■ TASK INSTRUCTIONS: Each line in the records below, from the one that contains "match mode p" to the one that contains "error := None;", should be reproduced exactly, the first and last included.

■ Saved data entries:

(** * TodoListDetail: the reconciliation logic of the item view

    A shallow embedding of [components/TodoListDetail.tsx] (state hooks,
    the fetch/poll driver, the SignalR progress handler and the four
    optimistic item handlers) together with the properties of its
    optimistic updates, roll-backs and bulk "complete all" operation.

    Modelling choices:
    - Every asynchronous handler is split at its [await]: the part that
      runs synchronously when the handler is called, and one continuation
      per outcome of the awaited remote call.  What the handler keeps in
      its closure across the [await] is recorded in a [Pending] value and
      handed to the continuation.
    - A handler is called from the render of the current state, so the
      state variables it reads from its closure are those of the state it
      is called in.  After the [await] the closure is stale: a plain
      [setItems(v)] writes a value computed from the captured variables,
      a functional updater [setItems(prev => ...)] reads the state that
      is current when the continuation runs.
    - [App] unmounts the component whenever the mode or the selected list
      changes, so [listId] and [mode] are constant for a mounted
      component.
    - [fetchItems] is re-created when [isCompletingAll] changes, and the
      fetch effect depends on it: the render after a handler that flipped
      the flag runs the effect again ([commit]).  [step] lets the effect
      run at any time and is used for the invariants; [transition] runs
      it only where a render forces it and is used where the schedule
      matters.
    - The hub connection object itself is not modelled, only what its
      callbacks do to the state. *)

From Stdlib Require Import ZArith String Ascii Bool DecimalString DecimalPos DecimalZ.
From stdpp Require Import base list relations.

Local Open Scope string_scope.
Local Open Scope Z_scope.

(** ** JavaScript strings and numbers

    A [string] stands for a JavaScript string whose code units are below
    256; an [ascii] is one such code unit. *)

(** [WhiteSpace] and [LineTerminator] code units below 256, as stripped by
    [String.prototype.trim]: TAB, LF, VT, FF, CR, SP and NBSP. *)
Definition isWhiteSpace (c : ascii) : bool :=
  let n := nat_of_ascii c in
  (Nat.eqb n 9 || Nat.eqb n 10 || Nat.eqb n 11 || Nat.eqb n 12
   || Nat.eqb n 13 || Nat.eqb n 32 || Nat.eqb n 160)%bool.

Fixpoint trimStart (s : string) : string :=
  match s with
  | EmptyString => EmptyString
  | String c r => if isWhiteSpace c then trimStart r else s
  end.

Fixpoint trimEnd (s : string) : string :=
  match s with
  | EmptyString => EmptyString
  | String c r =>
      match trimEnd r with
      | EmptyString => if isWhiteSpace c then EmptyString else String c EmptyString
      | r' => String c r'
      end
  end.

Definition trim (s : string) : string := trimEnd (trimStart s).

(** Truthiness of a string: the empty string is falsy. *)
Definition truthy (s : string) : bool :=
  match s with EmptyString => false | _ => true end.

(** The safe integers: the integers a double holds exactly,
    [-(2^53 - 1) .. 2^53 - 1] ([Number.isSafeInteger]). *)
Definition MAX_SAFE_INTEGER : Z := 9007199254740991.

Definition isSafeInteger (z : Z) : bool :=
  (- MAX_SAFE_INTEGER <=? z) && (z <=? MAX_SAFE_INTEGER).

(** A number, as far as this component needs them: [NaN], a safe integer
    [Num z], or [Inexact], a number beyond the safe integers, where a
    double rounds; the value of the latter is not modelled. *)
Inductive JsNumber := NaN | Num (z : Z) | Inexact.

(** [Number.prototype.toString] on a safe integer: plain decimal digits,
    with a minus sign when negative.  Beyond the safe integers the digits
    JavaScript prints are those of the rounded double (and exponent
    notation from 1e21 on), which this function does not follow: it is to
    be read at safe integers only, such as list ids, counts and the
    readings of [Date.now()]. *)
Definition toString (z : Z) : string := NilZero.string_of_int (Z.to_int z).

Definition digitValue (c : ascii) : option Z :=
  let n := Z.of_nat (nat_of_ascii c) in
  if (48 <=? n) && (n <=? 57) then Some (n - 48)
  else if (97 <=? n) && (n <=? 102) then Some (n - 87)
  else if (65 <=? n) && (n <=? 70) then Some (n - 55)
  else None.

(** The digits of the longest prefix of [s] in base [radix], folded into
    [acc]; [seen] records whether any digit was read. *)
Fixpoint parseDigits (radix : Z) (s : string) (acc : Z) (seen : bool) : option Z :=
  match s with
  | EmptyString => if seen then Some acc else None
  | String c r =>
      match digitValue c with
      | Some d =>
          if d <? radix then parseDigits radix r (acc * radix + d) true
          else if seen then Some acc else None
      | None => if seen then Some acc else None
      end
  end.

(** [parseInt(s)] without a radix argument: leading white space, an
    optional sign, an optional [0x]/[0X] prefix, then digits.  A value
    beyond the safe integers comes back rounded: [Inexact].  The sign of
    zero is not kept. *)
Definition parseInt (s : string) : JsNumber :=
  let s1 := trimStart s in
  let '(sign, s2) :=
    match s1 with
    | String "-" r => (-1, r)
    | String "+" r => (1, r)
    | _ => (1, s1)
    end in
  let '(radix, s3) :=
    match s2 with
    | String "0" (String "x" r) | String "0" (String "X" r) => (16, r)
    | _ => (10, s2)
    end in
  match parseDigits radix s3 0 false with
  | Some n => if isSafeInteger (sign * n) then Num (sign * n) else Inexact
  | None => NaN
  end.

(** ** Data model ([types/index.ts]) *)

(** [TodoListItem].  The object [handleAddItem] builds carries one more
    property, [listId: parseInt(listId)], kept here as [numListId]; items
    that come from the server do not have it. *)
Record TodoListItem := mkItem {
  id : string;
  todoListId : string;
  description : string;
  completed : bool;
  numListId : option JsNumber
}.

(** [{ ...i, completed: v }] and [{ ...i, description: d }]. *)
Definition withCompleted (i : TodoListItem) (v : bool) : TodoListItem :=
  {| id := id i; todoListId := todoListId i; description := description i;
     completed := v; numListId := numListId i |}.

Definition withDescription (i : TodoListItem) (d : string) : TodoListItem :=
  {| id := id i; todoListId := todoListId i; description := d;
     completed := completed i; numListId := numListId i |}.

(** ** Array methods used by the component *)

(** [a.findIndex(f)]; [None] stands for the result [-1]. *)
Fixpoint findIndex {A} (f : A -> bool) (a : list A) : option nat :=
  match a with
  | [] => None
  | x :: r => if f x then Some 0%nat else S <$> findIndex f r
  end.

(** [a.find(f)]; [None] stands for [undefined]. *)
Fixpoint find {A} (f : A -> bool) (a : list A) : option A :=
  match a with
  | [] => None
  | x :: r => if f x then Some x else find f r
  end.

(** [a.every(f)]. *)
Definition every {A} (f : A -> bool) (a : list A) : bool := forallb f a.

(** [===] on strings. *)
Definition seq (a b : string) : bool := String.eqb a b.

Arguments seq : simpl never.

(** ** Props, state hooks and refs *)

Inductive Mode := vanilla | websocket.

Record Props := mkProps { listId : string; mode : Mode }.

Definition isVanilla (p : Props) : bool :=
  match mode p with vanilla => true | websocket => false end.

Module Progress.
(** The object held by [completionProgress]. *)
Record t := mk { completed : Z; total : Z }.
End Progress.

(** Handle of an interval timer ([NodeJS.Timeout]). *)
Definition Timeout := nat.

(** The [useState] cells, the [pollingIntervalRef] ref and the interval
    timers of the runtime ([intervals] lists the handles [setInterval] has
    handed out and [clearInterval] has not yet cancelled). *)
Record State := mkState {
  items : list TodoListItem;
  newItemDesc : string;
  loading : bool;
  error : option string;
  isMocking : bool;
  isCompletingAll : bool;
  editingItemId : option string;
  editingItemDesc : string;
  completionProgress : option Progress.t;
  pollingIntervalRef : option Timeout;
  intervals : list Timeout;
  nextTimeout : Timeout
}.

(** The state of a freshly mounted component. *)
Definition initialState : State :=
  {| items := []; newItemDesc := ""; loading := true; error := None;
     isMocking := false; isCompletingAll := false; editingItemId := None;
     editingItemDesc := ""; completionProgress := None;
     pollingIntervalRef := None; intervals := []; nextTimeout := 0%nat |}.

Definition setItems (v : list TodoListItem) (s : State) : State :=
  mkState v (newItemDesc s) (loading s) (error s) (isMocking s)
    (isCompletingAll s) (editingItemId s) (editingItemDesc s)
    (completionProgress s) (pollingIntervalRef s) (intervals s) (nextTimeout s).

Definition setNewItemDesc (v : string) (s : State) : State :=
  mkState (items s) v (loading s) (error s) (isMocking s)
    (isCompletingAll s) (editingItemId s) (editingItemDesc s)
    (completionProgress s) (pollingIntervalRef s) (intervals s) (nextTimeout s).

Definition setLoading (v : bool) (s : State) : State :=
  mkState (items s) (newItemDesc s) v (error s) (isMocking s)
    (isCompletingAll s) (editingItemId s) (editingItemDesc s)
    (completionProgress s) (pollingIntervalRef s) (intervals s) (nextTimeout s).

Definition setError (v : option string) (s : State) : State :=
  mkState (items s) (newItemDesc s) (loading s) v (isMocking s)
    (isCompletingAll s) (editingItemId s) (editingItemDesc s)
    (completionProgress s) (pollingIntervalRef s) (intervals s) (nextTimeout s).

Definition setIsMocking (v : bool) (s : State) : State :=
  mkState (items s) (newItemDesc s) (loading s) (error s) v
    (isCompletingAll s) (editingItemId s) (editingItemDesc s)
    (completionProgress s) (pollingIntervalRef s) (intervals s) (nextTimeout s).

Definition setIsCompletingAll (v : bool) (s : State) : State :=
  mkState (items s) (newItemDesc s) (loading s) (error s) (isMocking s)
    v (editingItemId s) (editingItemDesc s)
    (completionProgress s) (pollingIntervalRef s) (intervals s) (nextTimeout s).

■ SOLUTION TO THIS PROBLEM:
  match mode p with vanilla => true | websocket => false end.

Module Progress.
(** The object held by [completionProgress]. *)
Record t := mk { completed : Z; total : Z }.
End Progress.

(** Handle of an interval timer ([NodeJS.Timeout]). *)
Definition Timeout := nat.

(** The [useState] cells, the [pollingIntervalRef] ref and the interval
    timers of the runtime ([intervals] lists the handles [setInterval] has
    handed out and [clearInterval] has not yet cancelled). *)
Record State := mkState {
  items : list TodoListItem;
  newItemDesc : string;
  loading : bool;
  error : option string;
  isMocking : bool;
  isCompletingAll : bool;
  editingItemId : option string;
  editingItemDesc : string;
  completionProgress : option Progress.t;
  pollingIntervalRef : option Timeout;
  intervals : list Timeout;
  nextTimeout : Timeout
}.

(** The state of a freshly mounted component. *)
Definition initialState : State :=
  {| items := []; newItemDesc := ""; loading := true; error := None;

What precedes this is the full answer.